- A second class action lawsuit has been filed against the Office of Personnel Management (OPM) and the Department of Homeland Security (DHS), following the large scale OPM data breach that took place earlier this year.
Judge Teresa J. McGarry filed the lawsuit against the two governmental agencies, as she received a data breach notification letter following the OPM security incident. McGarry stated in the lawsuit that she has had at least two background investigations conducted as a condition of her appointment as an administrative law judge. Additionally, she has been interviewed for several background investigations. These two examples are why her sensitive information was potentially compromised in the OPM data breach.
On June 4, OPM announced that it was the victim of a cyber attack, compromising millions of federal applicants’ personally identifiable information (“PII”), records, and sensitive information. However, it was not long before a second data breach was discovered, according to the lawsuit.
“On July 9, 2015, OPM issued a second news release confirming that a significantly greater number of individuals were affected by a ‘separate but related’ cyber security breach,” the lawsuit explains. “OPM announced that records of 21.5 million individuals had been stolen, including, ‘identification details such as Social Security Numbers; residency and educational history; employment history; information about immediate family and other personal acquaintances; health, criminal and financial history; and other details.’”

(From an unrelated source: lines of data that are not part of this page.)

(** C2: when the file of an attachment is there, readable, and its MD5 in
    hex is the declared one, [__download_image] returns without a request
    and without touching the files; when the two differ it sends one GET
    for the attachment and the file holds the bytes of the response
    afterwards, provided the file can be written, the response carries a
    sound [Content-length] and the user does not interrupt. *)
Theorem existing_file_skipped_or_fetched E self image w wr data raw :
  is_Some (tim image) →
  fs w !! components (local_path self image) = Some (File true wr data) →
  b64decode E (md5 image) = Some raw →
  (hex (hashlib_md5 E data) = hex raw →
   ∃ w', download_image E self image w = (Ok (named self image), w')
         ∧ requests w' = requests w
         ∧ fs w' = fs w)
  ∧ (hex (hashlib_md5 E data) ≠ hex raw →
     let resp := net E (length (requests w)) (remote_url self image) in
     ∀ n, wr = true →
          header_content_length resp = Length n →
          n ≠ 0%Z ∨ content resp = [] →
          quiet E (clock w) (clock w + length (iter_content resp 1024) + 2) →
     ∃ w', download_image E self image w = (Ok (named self image), w')
           ∧ requests w' = requests w ++ [remote_url self image]
           ∧ fs w' = <[components (local_path self image) :=
                         File true true (content resp)]> (fs w)).
Proof.
  intros Ht Hf Hdec. split.
  - intros Heq. eexists. split; [by eapply download_skip|]. done.
  - intros Hne resp n -> Hlen Hn Hq.
    rewrite download_falls_through by (try done; right; by exists true, data, raw).
    eexists. split.
    + apply (transfer_ok E self image w n); try done.
      left. eauto.
    + simpl. split; [done|]. unfold opened_mode. by rewrite Hf.
Qed.

(** C2 at work: with [abc] on disk the first picture is skipped; with
    other bytes on disk it is fetched once and the file holds [abc]. *)
Lemma existing_file_witness :
  let E := Sample.environment "two pics" None in
  let s := Sample.scraper false in
  let same := Sample.disk [("1.png", File true true Sample.abc)] in
  let other := Sample.disk [("1.png", File true true Sample.other_bytes)] in
  (∃ w', download_image E s (Sample.pic 1) same = (Ok s, w')
         ∧ requests w' = [] ∧ fs w' = fs same)
  ∧ (∃ w', download_image E s (Sample.pic 1) other = (Ok s, w')
           ∧ requests w' = ["https://i.4cdn.org/g/1.png"]
           ∧ fs w' !! ["g"; "51971506"; "1.png"] = Some (File true true Sample.abc)).
Proof.
  intros E s same other.
  assert (Ht : is_Some (tim (Sample.pic 1))) by (by eexists).
  assert (Hdec : b64decode E (md5 (Sample.pic 1)) = Some (MD5.digest Sample.abc))
    by (vm_compute; reflexivity).
  split.
  - assert (Hf : fs same !! components (local_path s (Sample.pic 1))
                 = Some (File true true Sample.abc)) by (vm_compute; reflexivity).
    assert (Heq : hex (hashlib_md5 E Sample.abc) = hex (MD5.digest Sample.abc))
      by (vm_compute; reflexivity).
    pose proof (existing_file_skipped_or_fetched E s (Sample.pic 1) same
                  true Sample.abc (MD5.digest Sample.abc) Ht Hf Hdec) as [H _].
    destruct (H Heq) as (w' & H1 & H2 & H3).
    exists w'. split; [exact H1|]. split; [exact H2|exact H3].
  - assert (Hf : fs other !! components (local_path s (Sample.pic 1))
                 = Some (File true true Sample.other_bytes)) by (vm_compute; reflexivity).
    assert (Hne : hex (hashlib_md5 E Sample.other_bytes) ≠ hex (MD5.digest Sample.abc))
      by (vm_compute; discriminate).
    assert (Hlen : header_content_length
                     (net E (length (requests other)) (remote_url s (Sample.pic 1)))
                   = Length 3) by (vm_compute; reflexivity).
    assert (Hq : quiet E (clock other)
                   (clock other + length (iter_content
                      (net E (length (requests other)) (remote_url s (Sample.pic 1))) 1024) + 2))
      by (intros k Hk; discriminate Hk).
    assert (Hn : (3 ≠ 0)%Z) by discriminate.
    pose proof (existing_file_skipped_or_fetched E s (Sample.pic 1) other
                  true Sample.other_bytes (MD5.digest Sample.abc) Ht Hf Hdec) as [_ H].
    destruct (H Hne 3%Z eq_refl Hlen (or_introl Hn) Hq) as (w' & Hrun & Hreq & Hfs).
    exists w'. split; [exact Hrun|]. split; [exact Hreq|].
    rewrite Hfs. vm_compute. reflexivity.
Defined.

Among other allegations, McGarry claims that OPM had weak cybersecurity measures, and that it continually failed to meet Federal Information Security Management Act (FISMA) guidelines:
[The Office of Inspector General] found that OPM was not in compliance with several standards promulgated under 40 U.S.C. § 11331, including in the areas of risk management, configuration management, incident response and reporting, continuous monitoring management, contractor systems, security capital planning, and contingency planning.
OPM and DHS are also charged with with violating the Privacy Act of 1974 and the Administrative Procedure Act. The case was filed in the US District Court of Colorado.
While medical information was only one part of information that was potentially compromised in the OPM data breach, there are several important takeaways for healthcare organizations. One of the larger issues in the security breach was that OPM did not have multi-layered security, Institute for Critical Infrastructure Technology (ICIT) Co-founder and Senior Fellow Parham Eftekhari explained to HealthITSecurity.com last week.
"Hospitals need to change their mindset from 'we're going to keep the bad guys out' to 'we're going to put perimeter defenses in place to try and keep the bad guys out,'" Eftekhari said. "But for those insider threats that do occur, and the malicious actors – whether they're nation states or criminal groups – who do successfully penetrate perimeter defenses and go after the data, what internal defenses are in place to detect them as early as possible and to then stop them before they exfiltrate the data?"
Having good governance policies is also essential, Eftekhari said. Prior to the OPM data breach, ICIT had identified that the agency had lackluster governance policies.
"These are not new concepts,” Eftekhari said. “Governance is a basic idea that unfortunately a lot of organizations still don't get down."